TO DO:
Every line with the string "negb" must be copied from the entries below.

Collected data:
(* ===== verification/Heap.v ===== *)
(** [kernel/heap.c]: the kernel heap, a list of blocks that tile a contiguous
    memory area, each starting with a 16-byte header and, when allocated, ending
    with an 8-byte canary. Blocks live in byte memory, because headers and
    canaries are written at arbitrary, possibly unaligned, addresses. *)
From S2P Require Import Prelude Util Mem Pmm Locks.

Definition MAGIC_ALLOCATED : Z := 0xABCDEF01.
Definition MAGIC_FREE : Z := 0x12345678.
Definition CANARY : Z := 0x7778798081828384.
Definition BLOCK_ALLOCATED : Z := 0x1.
Definition KERNEL_BASE_ADDR : Z := 0xC0000000.
Definition VMM_PAGE_PRESENT : Z := 0x1.
Definition VMM_PAGE_WRITABLE : Z := 0x2.

(** [struct heap_block_header]: four 32-bit fields. *)
Definition sizeof_header : Z := 16.
Definition magic (m : mem) (h : Z) : Z := load32 m h.
Definition flags (m : mem) (h : Z) : Z := load32 m (h + 4).
Definition bsize (m : mem) (h : Z) : Z := load32 m (h + 8).
Definition next (m : mem) (h : Z) : Z := load32 m (h + 12).
Definition set_magic (m : mem) (h v : Z) : mem := store32 m h v.
Definition set_flags (m : mem) (h v : Z) : mem := store32 m (h + 4) v.
Definition set_bsize (m : mem) (h v : Z) : mem := store32 m (h + 8) v.
Definition set_next (m : mem) (h v : Z) : mem := store32 m (h + 12) v.

(** [struct heap] *)
Record heap : Type := mkHeap {
  head : Z;
  hsize : Z;
  max_size : Z;
  lock : Z
}.
Definition sizeof_heap : Z := 16.

(** What [heap_grow] needs of the rest of the kernel. *)
Class PageEnv (E : Type) : Type := {
  vmm_paging_enabled : E -> bool;
  env_pmm_initialized : E -> bool;
  env_pmm_alloc : E -> outcome (Z * E);
  env_pmm_reserve : E -> Z -> outcome E;
  env_vmm_map : E -> Z -> Z -> Z -> outcome E
}.

(** The kernel before [vmm_init]: paging is off and the environment is the frame
    allocator. *)
#[export] Instance boot_page_env : PageEnv pmm := {
  vmm_paging_enabled _ := false;
  env_pmm_initialized := pmm_initialized;
  env_pmm_alloc := pmm_alloc;
  env_pmm_reserve := pmm_reserve;
  env_vmm_map _ _ _ _ := Fault FAssert
}.

(** ** Blocks *)
Definition is_valid_block (m : mem) (h : Z) : bool :=
  if nz (Z.land (flags m h) BLOCK_ALLOCATED)
  then magic m h =? MAGIC_ALLOCATED
  else magic m h =? MAGIC_FREE.

Fixpoint last_block (fuel : nat) (m : mem) (h : Z) : outcome Z :=
  match fuel with
  | O => Fault FFuel
  | S fuel =>
      if nz h && nz (next m h) then
        _ ← c_assert (is_valid_block m h);
        last_block fuel m (next m h)
      else Ret h
  end.

Fixpoint prev_block_from (fuel : nat) (m : mem) (prevh block : Z) : outcome Z :=
  match fuel with
  | O => Fault FFuel
  | S fuel =>
      if nz prevh && negb (next m prevh =? block) then
        _ ← c_assert (is_valid_block m prevh);
        prev_block_from fuel m (next m prevh) block
      else Ret prevh
  end.

Definition prev_block (fuel : nat) (hp : heap) (m : mem) (block : Z) : outcome Z :=
  _ ← c_assert (is_valid_block m block);
  if block =? head hp then Ret 0 else prev_block_from fuel m (head hp) block.

Definition heap_is_free (m : mem) (block : Z) : outcome bool :=
  if is_valid_block m block
  then Ret (Z.land (flags m block) BLOCK_ALLOCATED =? 0)
  else Fault FPanic.

Definition heap_is_allocated (m : mem) (block : Z) : outcome bool :=
  _ ← c_assert (is_valid_block m block);
  Ret (nz (Z.land (flags m block) BLOCK_ALLOCATED)).

Definition set_allocated (m : mem) (block : Z) : outcome mem :=
  _ ← c_assert (is_valid_block m block);
  let m := set_flags m block (Z.lor (flags m block) BLOCK_ALLOCATED) in
  Ret (set_magic m block MAGIC_ALLOCATED).

Definition set_free (m : mem) (block : Z) : outcome mem :=
  _ ← c_assert (is_valid_block m block);
  let m := set_flags m block (Z.land (flags m block) (u32 (Z.lnot BLOCK_ALLOCATED))) in
  Ret (set_magic m block MAGIC_FREE).

Definition canary_addr (m : mem) (block : Z) : Z := u32 (block + bsize m block - 8).

Definition write_canary (m : mem) (block : Z) : mem := store64 m (canary_addr m block) CANARY.

Definition check_canary (m : mem) (block : Z) : outcome unit :=
  if load64 m (canary_addr m block) =? CANARY then Ret tt else Fault FPanic.

(** [memset(result, 0, 16)] followed by the two assignments. *)
Definition create_block (m : mem) (addr size : Z) : mem :=
  let m := store_bytes m addr (replicate 16 0) in
  let m := set_bsize m addr size in
  set_magic m addr MAGIC_FREE.

Definition merge_blocks (m : mem) (dest source : Z) : outcome mem :=
  _ ← c_assert (dest <? source);
  _ ← c_assert (magic m dest =? magic m source);
  let m := set_bsize m dest (u32 (bsize m dest + bsize m source)) in
  Ret (set_next m dest (next m source)).

Definition heap_init (m : mem) (address size max_size : Z) : outcome (heap * mem) :=
  _ ← c_assert (IS_ALIGNED address PAGE_SIZE);
  _ ← c_assert (IS_ALIGNED size PAGE_SIZE);
  let hd := u32 (address + sizeof_heap) in
  let m := create_block m hd (u32 (size - sizeof_heap)) in
  Ret (mkHeap hd size max_size SPINLOCK_INIT, m).

(** Enough steps to walk any block list of the heap: a block takes 16 bytes. *)
Definition walk_fuel (hp : heap) : nat := S (Z.to_nat (hsize hp / 16)).

Fixpoint free_bytes (fuel : nat) (m : mem) (h : Z) (acc : Z) : outcome Z :=
  match fuel with
  | O => Fault FFuel
  | S fuel =>
      if nz h then
        f ← heap_is_free m h;
        free_bytes fuel m (next m h)
          (if (f : bool) then u32 (acc + u32 (bsize m h - sizeof_header)) else acc)
      else Ret acc
  end.

(** [struct heap_info]: address (the head's, minus the struct), size, free bytes. *)
Definition heap_info (hp : heap) (m : mem) : outcome (Z * Z * Z) :=
  free ← free_bytes (walk_fuel hp) m (head hp) 0;
  Ret (u32 (head hp - sizeof_heap), hsize hp, free).

(** ** Growing *)
Section grow.
Context {E : Type} `{PageEnv E}.

(** The page loop of [heap_grow]; answers the heap, the environment and the
    number of bytes obtained. *)
Fixpoint grow_pages (fuel : nat) (hp : heap) (e : E) (page limit allocated : Z)
    : outcome (heap * E * Z) :=
  match fuel with
  | O => Fault FFuel
  | S fuel =>
      if page <? limit then
        if max_size hp <=? hsize hp then Ret (hp, e, allocated)
        else
          r ← (if vmm_paging_enabled e then
                 '(frame, e') ← env_pmm_alloc e;
                 if frame =? INVALID_FRAME then Ret (None, e')
                 else e'' ← env_vmm_map e' page frame
                              (Z.lor VMM_PAGE_PRESENT VMM_PAGE_WRITABLE);
                      Ret (Some tt, e'')
               else if env_pmm_initialized e then
                 e' ← env_pmm_reserve e (u32 (page - KERNEL_BASE_ADDR));
                 Ret (Some tt, e')
               else Ret (Some tt, e));
          match r with
          | (None, e') => Ret (hp, e', allocated)
          | (Some _, e') =>
              let hp' := mkHeap (head hp) (u32 (hsize hp + PAGE_SIZE)) (max_size hp) (lock hp) in
              grow_pages fuel hp' e' (u32 (page + PAGE_SIZE)) limit
                (u32 (allocated + PAGE_SIZE))
          end
      else Ret (hp, e, allocated)
  end.

Definition heap_grow (hp : heap) (m : mem) (e : E) (size : Z) : outcome (Z * heap * mem * E) :=
  let size := ALIGN size PAGE_SIZE in
  last ← last_block (walk_fuel hp) m (head hp);
  _ ← c_assert (nz last);
  let end_of_heap := u32 (last + bsize m last) in
  _ ← c_assert (IS_ALIGNED end_of_heap PAGE_SIZE);
  '(hp, e, allocated) ← grow_pages (S (Z.to_nat (size / PAGE_SIZE))) hp e end_of_heap
                          (u32 (end_of_heap + size)) 0;
  if nz allocated then
    let m := create_block m end_of_heap allocated in
    let m := set_next m last end_of_heap in
    f ← heap_is_free m last;
    if (f : bool) then m ← merge_blocks m last end_of_heap; Ret (last, hp, m, e)
    else Ret (end_of_heap, hp, m, e)
  else Ret (0, hp, m, e).
End grow.

(** ** Allocation *)

(** [while(data1 - header0 < 2 * sizeof(header)) data1 += alignment;] *)
Fixpoint bump (fuel : nat) (header0 data1 alignment : Z) : outcome Z :=
  match fuel with
  | O => Fault FFuel
  | S fuel =>
      if u32 (data1 - header0) <? sizeof_header * 2
      then bump fuel header0 (u32 (data1 + alignment)) alignment
      else Ret data1
  end.

(** The data of [h] is already aligned: use the block, splitting off a new free
    block when more than a header's worth of bytes remains. *)
Definition take_block (m : mem) (h size : Z) : outcome mem :=
  let remaining := u32 (bsize m h - sizeof_header - size) in
  if sizeof_header <? remaining then
    let old_size := bsize m h in
    let new_block := u32 (h + size + sizeof_header) in
    let new_block_size := u32 (bsize m h - sizeof_header - size) in
    let m := create_block m new_block new_block_size in
    let m := set_next m new_block (next m h) in
    let m := set_bsize m h (u32 (sizeof_header + size)) in
    let m := set_next m h new_block in
    m ← set_allocated m h;
    let m := write_canary m h in
    _ ← c_assert (u32 (bsize m new_block + bsize m h) =? old_size);
    Ret m
  else
    m ← set_allocated m h;
    Ret (write_canary m h).

(** The data of [h] is not aligned: [h] shrinks to end at the header of the
    aligned block [header1], which in turn is split when large enough. *)
Definition carve_block (m : mem) (h header1 size : Z) : outcome mem :=
  let total_size := bsize m h in
  let m := set_bsize m h (u32 (header1 - h)) in
  m ← set_free m h;
  _ ← c_assert (is_valid_block m h);
  let h2 := header1 in
  let m := create_block m h2 (u32 (total_size - bsize m h)) in
  let m := set_next m h2 (next m h) in
  let m := set_next m h h2 in
  _ ← c_assert (is_valid_block m h2);
  _ ← c_assert (u32 (bsize m h + bsize m h2) =? total_size);
  m ← (if u32 (size + sizeof_header * 2) <? bsize m h2 then
         let header3 := u32 (header1 + size + sizeof_header) in
         let size3 := u32 (bsize m h2 - size - sizeof_header) in
         let m := create_block m header3 size3 in
         m ← set_free m header3;
         let m := set_next m header3 (next m h2) in
         let m := set_next m h2 header3 in
         let m := set_bsize m h2 (u32 (size + sizeof_header)) in
         _ ← c_assert (is_valid_block m header3);
         _ ← c_assert (u32 (bsize m h + bsize m h2 + bsize m header3) =? total_size);
         Ret m
       else Ret m);
  m ← set_allocated m h2;
  _ ← c_assert (is_valid_block m h2);
  Ret (write_canary m h2).

(** The inner loop of [heap_alloc_block_aligned]: walk the list from [h] and
    allocate in the first block that passes the code's tests. *)
Fixpoint scan_blocks (fuel : nat) (m : mem) (h size alignment : Z) : outcome (option (Z * mem)) :=
  match fuel with
  | O => Fault FFuel
  | S fuel =>
      if nz h then
        f ← heap_is_free m h;
        if (f : bool) && (size <=? u32 (bsize m h - sizeof_header)) then
          let data1 := ALIGN (u32 (h + sizeof_header)) alignment in
          if data1 =? u32 (h + sizeof_header) then
            if u32 (sizeof_header + size) <=? bsize m h then
              m ← take_block m h size; Ret (Some (h, m))
            else scan_blocks fuel m (next m h) size alignment
          else
            data1 ← bump 33 h data1 alignment;
            _ ← c_assert (sizeof_header * 2 <=? u32 (data1 - h));
            if u32 (sizeof_header * 2 + size) <? bsize m h then
              let header1 := u32 (data1 - sizeof_header) in
              m ← carve_block m h header1 size; Ret (Some (header1, m))
            else scan_blocks fuel m (next m h) size alignment
        else scan_blocks fuel m (next m h) size alignment
      else Ret None
  end.

Definition heap_lock (hp : heap) : bool * heap :=
  let '(r, l) := spinlock_try_lock (lock hp) in (r, mkHeap (head hp) (hsize hp) (max_size hp) l).
Definition heap_unlock (hp : heap) : bool * heap :=
  let '(r, l) := spinlock_try_unlock (lock hp) in (r, mkHeap (head hp) (hsize hp) (max_size hp) l).

Section alloc.
Context {E : Type} `{PageEnv E}.

(** [while(true)]: scan, and grow when nothing fits. *)
Fixpoint alloc_loop (fuel : nat) (hp : heap) (m : mem) (e : E) (size alignment : Z)
    : outcome (Z * heap * mem * E) :=
  match fuel with
  | O => Fault FFuel
  | S fuel =>
      r ← scan_blocks (walk_fuel hp) m (head hp) size alignment;
      match r with
      | Some (h, m) => Ret (h, hp, m, e)
      | None =>
          '(new_header, hp, m, e) ← heap_grow hp m e size;
          if nz new_header then alloc_loop fuel hp m e size alignment
          else Ret (0, hp, m, e)
      end
  end.

(** Every growth adds at least a page, and growth stops at [max_size]. *)
Definition grow_fuel (hp : heap) : nat :=
  S (S (Z.to_nat ((max_size hp - hsize hp) / PAGE_SIZE + 1))).

Definition heap_alloc_block_aligned (hp : heap) (m : mem) (e : E) (size alignment : Z)
    : outcome (Z * heap * mem * E) :=
  let '(locked, hp) := heap_lock hp in
  if locked then
    let size := u32 (size + 8) in
    '(h, hp, m, e) ← alloc_loop (grow_fuel hp) hp m e size alignment;
    let '(unlocked, hp) := heap_unlock hp in
    _ ← c_assert unlocked;
    Ret (h, hp, m, e)
  else Fault FPanic.

Definition heap_alloc_block (hp : heap) (m : mem) (e : E) (size : Z)
    : outcome (Z * heap * mem * E) :=
  '(result, hp, m, e) ← heap_alloc_block_aligned hp m e size 8;
  if nz result then _ ← check_canary m result; Ret (result, hp, m, e)
  else Fault FMem.

(** [assert(hdr->magic == ...)] dereferences [hdr] even when it is NULL. *)
Definition heap_alloc_aligned (hp : heap) (m : mem) (e : E) (size alignment : Z)
    : outcome (Z * heap * mem * E) :=
  '(hdr, hp, m, e) ← heap_alloc_block_aligned hp m e size alignment;
  let result := if nz hdr then u32 (hdr + sizeof_header) else 0 in
  if nz hdr then
    _ ← c_assert (magic m hdr =? MAGIC_ALLOCATED); Ret (result, hp, m, e)
  else Fault FMem.

Definition heap_alloc (hp : heap) (m : mem) (e : E) (size : Z) : outcome (Z * heap * mem * E) :=
  heap_alloc_aligned hp m e size 8.
End alloc.

(** ** Release *)
Definition heap_free_block (hp : heap) (m : mem) (block : Z) : outcome (heap * mem) :=
  if nz block then
    if magic m block =? MAGIC_FREE then Fault FPanic
    else if negb (magic m block =? MAGIC_ALLOCATED) then Fault FPanic
    else
      _ ← check_canary m block;
      let '(locked, hp) := heap_lock hp in
      if locked then
        _ ← c_assert (is_valid_block m block);
        a ← heap_is_allocated m block;
        _ ← c_assert a;
        m ← set_free m block;
        prevh ← prev_block (walk_fuel hp) hp m block;
        pf ← (if nz prevh then heap_is_free m prevh else Ret false);
        '(block, m) ← (if (pf : bool)
                       then m ← merge_blocks m prevh block; Ret (prevh, m)
                       else Ret (block, m));
        nf ← (if nz (next m block) then heap_is_free m (next m block) else Ret false);
        m ← (if (nf : bool) then merge_blocks m block (next m block) else Ret m);
        let '(unlocked, hp) := heap_unlock hp in
        _ ← c_assert unlocked;
        Ret (hp, m)
      else Fault FPanic
  else Ret (hp, m).

Definition heap_free (hp : heap) (m : mem) (ptr : Z) : outcome (heap * mem) :=
  heap_free_block hp m (u32 (ptr - sizeof_header)).

Fixpoint heap_check_from (fuel : nat) (m : mem) (h : Z) : outcome unit :=
  match fuel with
  | O => Fault FFuel
  | S fuel =>
      if nz h then
        if is_valid_block m h then heap_check_from fuel m (next m h) else Fault FPanic
      else Ret tt
  end.
Definition heap_check (hp : heap) (m : mem) : outcome unit :=
  heap_check_from (walk_fuel hp) m (head hp).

RESULT FOR THIS TASK:
      if nz prevh && negb (next m prevh =? block) then
    else if negb (magic m block =? MAGIC_ALLOCATED) then Fault FPanic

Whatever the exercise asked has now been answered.